# Exercise aim
Output the listing below, keeping each line exactly as it stands.

# Input data
(* ===== verification/SiteGrants.v ===== *)
(** Grants of private sites: services/browser-worker/domain/browser-site-grant-registry.ts.

    A task reaches a private site after its owner confirmed it: [createConfirmation] makes a
    confirmation of (task, owner, site, purpose), [confirm] spends it and grants the site to
    the task for ten minutes at most, [requireGrant] is what every access asks for.  A method
    changes the registry and returns or throws; random identifiers and readings of the clock
    are arguments, and dates are epoch milliseconds. *)
From S2P Require Import Prelude Errors JsString JsMap TaskRegistry SitePolicy.
Open Scope Z_scope.

Module SiteGrants.
Import SitePolicy.

Record PendingSiteConfirmation := mkPending {
  pc_taskId : string;
  pc_ownerScopeHash : string;
  pc_siteId : string;
  pc_purpose : string;
  pc_expiresAt : Z;
}.
Record BrowserSiteGrant := mkGrant {
  g_taskId : string;
  g_ownerScopeHash : string;
  g_siteId : string;
  g_allowedOrigins : list string;
  g_expiresAt : Z;
}.

Definition CONFIRMATION_TTL_MS : Z := 5 * 60 * 1000.
Definition GRANT_TTL_MS : Z := 10 * 60 * 1000.

Record Registry := mkGrants {
  pending : jsmap PendingSiteConfirmation;
  grants : jsmap BrowserSiteGrant;
}.
Definition new_registry : Registry := mkGrants [] [].

Definition grantKey (taskId siteId : string) : string := taskId +:+ String NUL siteId.

Definition pruneExpiredConfirmations (now : Z) (r : Registry) : Registry :=
  mkGrants (List.filter (fun e => negb (pc_expiresAt e.2 <=? now)) (pending r)) (grants r).
Definition pruneExpiredGrants (now : Z) (r : Registry) : Registry :=
  mkGrants (pending r) (List.filter (fun e => negb (g_expiresAt e.2 <=? now)) (grants r)).
Definition pruneExpired (now : Z) (r : Registry) : Registry := pruneExpiredGrants now (pruneExpiredConfirmations now r).

(** [createConfirmation]: the identifier is [site-confirm-] and a random UUID. *)
Definition createConfirmation (id : string) (task : BrowserTask) (policy : AuthorizedSitePolicy) (purpose : string)
    (now1 now2 : Z) (r : Registry) : Registry * PendingSiteConfirmation :=
  let r := pruneExpired now1 r in
  let confirmation := mkPending (taskId task) (ownerScopeHash task) (siteId policy) purpose (now2 + CONFIRMATION_TTL_MS) in
  (mkGrants (jm_set (pending r) id confirmation) (grants r), confirmation).

Definition matches (p : PendingSiteConfirmation) (task : BrowserTask) (policy : AuthorizedSitePolicy) (purpose : string) : bool :=
  (pc_taskId p =s taskId task) && (pc_ownerScopeHash p =s ownerScopeHash task)
  && (pc_siteId p =s siteId policy) && (pc_purpose p =s purpose).
Definition confirm (id : string) (task : BrowserTask) (policy : AuthorizedSitePolicy) (purpose : string)
    (now1 now2 : Z) (r : Registry) : Registry * result exn BrowserSiteGrant :=
  let r := pruneExpired now1 r in
  match jm_get (pending r) id with
  | None => (r, throw SITE_ACCESS_AUTHORIZATION_REQUIRED "The private-site confirmation is missing, expired or already consumed.")
  | Some p =>
      if negb (matches p task policy purpose) then
        (r, throw SITE_ACCESS_AUTHORIZATION_REQUIRED "The private-site confirmation does not match this task and purpose.")
      else
        let grant := mkGrant (taskId task) (ownerScopeHash task) (siteId policy) (allowedOrigins policy)
                       (Z.min (expiresAt task) (now2 + GRANT_TTL_MS)) in
        (mkGrants (jm_delete (pending r) id) (jm_set (grants r) (grantKey (taskId task) (siteId policy)) grant), Ok grant)
  end.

# Answer section
(* ===== verification/SiteGrants.v ===== *)
(** Grants of private sites: services/browser-worker/domain/browser-site-grant-registry.ts.

    A task reaches a private site after its owner confirmed it: [createConfirmation] makes a
    confirmation of (task, owner, site, purpose), [confirm] spends it and grants the site to
    the task for ten minutes at most, [requireGrant] is what every access asks for.  A method
    changes the registry and returns or throws; random identifiers and readings of the clock
    are arguments, and dates are epoch milliseconds. *)
From S2P Require Import Prelude Errors JsString JsMap TaskRegistry SitePolicy.
Open Scope Z_scope.

Module SiteGrants.
Import SitePolicy.

Record PendingSiteConfirmation := mkPending {
  pc_taskId : string;
  pc_ownerScopeHash : string;
  pc_siteId : string;
  pc_purpose : string;
  pc_expiresAt : Z;
}.
Record BrowserSiteGrant := mkGrant {
  g_taskId : string;
  g_ownerScopeHash : string;
  g_siteId : string;
  g_allowedOrigins : list string;
  g_expiresAt : Z;
}.

Definition CONFIRMATION_TTL_MS : Z := 5 * 60 * 1000.
Definition GRANT_TTL_MS : Z := 10 * 60 * 1000.

Record Registry := mkGrants {
  pending : jsmap PendingSiteConfirmation;
  grants : jsmap BrowserSiteGrant;
}.
Definition new_registry : Registry := mkGrants [] [].

Definition grantKey (taskId siteId : string) : string := taskId +:+ String NUL siteId.

Definition pruneExpiredConfirmations (now : Z) (r : Registry) : Registry :=
  mkGrants (List.filter (fun e => negb (pc_expiresAt e.2 <=? now)) (pending r)) (grants r).
Definition pruneExpiredGrants (now : Z) (r : Registry) : Registry :=
  mkGrants (pending r) (List.filter (fun e => negb (g_expiresAt e.2 <=? now)) (grants r)).
Definition pruneExpired (now : Z) (r : Registry) : Registry := pruneExpiredGrants now (pruneExpiredConfirmations now r).

(** [createConfirmation]: the identifier is [site-confirm-] and a random UUID. *)
Definition createConfirmation (id : string) (task : BrowserTask) (policy : AuthorizedSitePolicy) (purpose : string)
    (now1 now2 : Z) (r : Registry) : Registry * PendingSiteConfirmation :=
  let r := pruneExpired now1 r in
  let confirmation := mkPending (taskId task) (ownerScopeHash task) (siteId policy) purpose (now2 + CONFIRMATION_TTL_MS) in
  (mkGrants (jm_set (pending r) id confirmation) (grants r), confirmation).

Definition matches (p : PendingSiteConfirmation) (task : BrowserTask) (policy : AuthorizedSitePolicy) (purpose : string) : bool :=
  (pc_taskId p =s taskId task) && (pc_ownerScopeHash p =s ownerScopeHash task)
  && (pc_siteId p =s siteId policy) && (pc_purpose p =s purpose).
Definition confirm (id : string) (task : BrowserTask) (policy : AuthorizedSitePolicy) (purpose : string)
    (now1 now2 : Z) (r : Registry) : Registry * result exn BrowserSiteGrant :=
  let r := pruneExpired now1 r in
  match jm_get (pending r) id with
  | None => (r, throw SITE_ACCESS_AUTHORIZATION_REQUIRED "The private-site confirmation is missing, expired or already consumed.")
  | Some p =>
      if negb (matches p task policy purpose) then
        (r, throw SITE_ACCESS_AUTHORIZATION_REQUIRED "The private-site confirmation does not match this task and purpose.")
      else
        let grant := mkGrant (taskId task) (ownerScopeHash task) (siteId policy) (allowedOrigins policy)
                       (Z.min (expiresAt task) (now2 + GRANT_TTL_MS)) in
        (mkGrants (jm_delete (pending r) id) (jm_set (grants r) (grantKey (taskId task) (siteId policy)) grant), Ok grant)
  end.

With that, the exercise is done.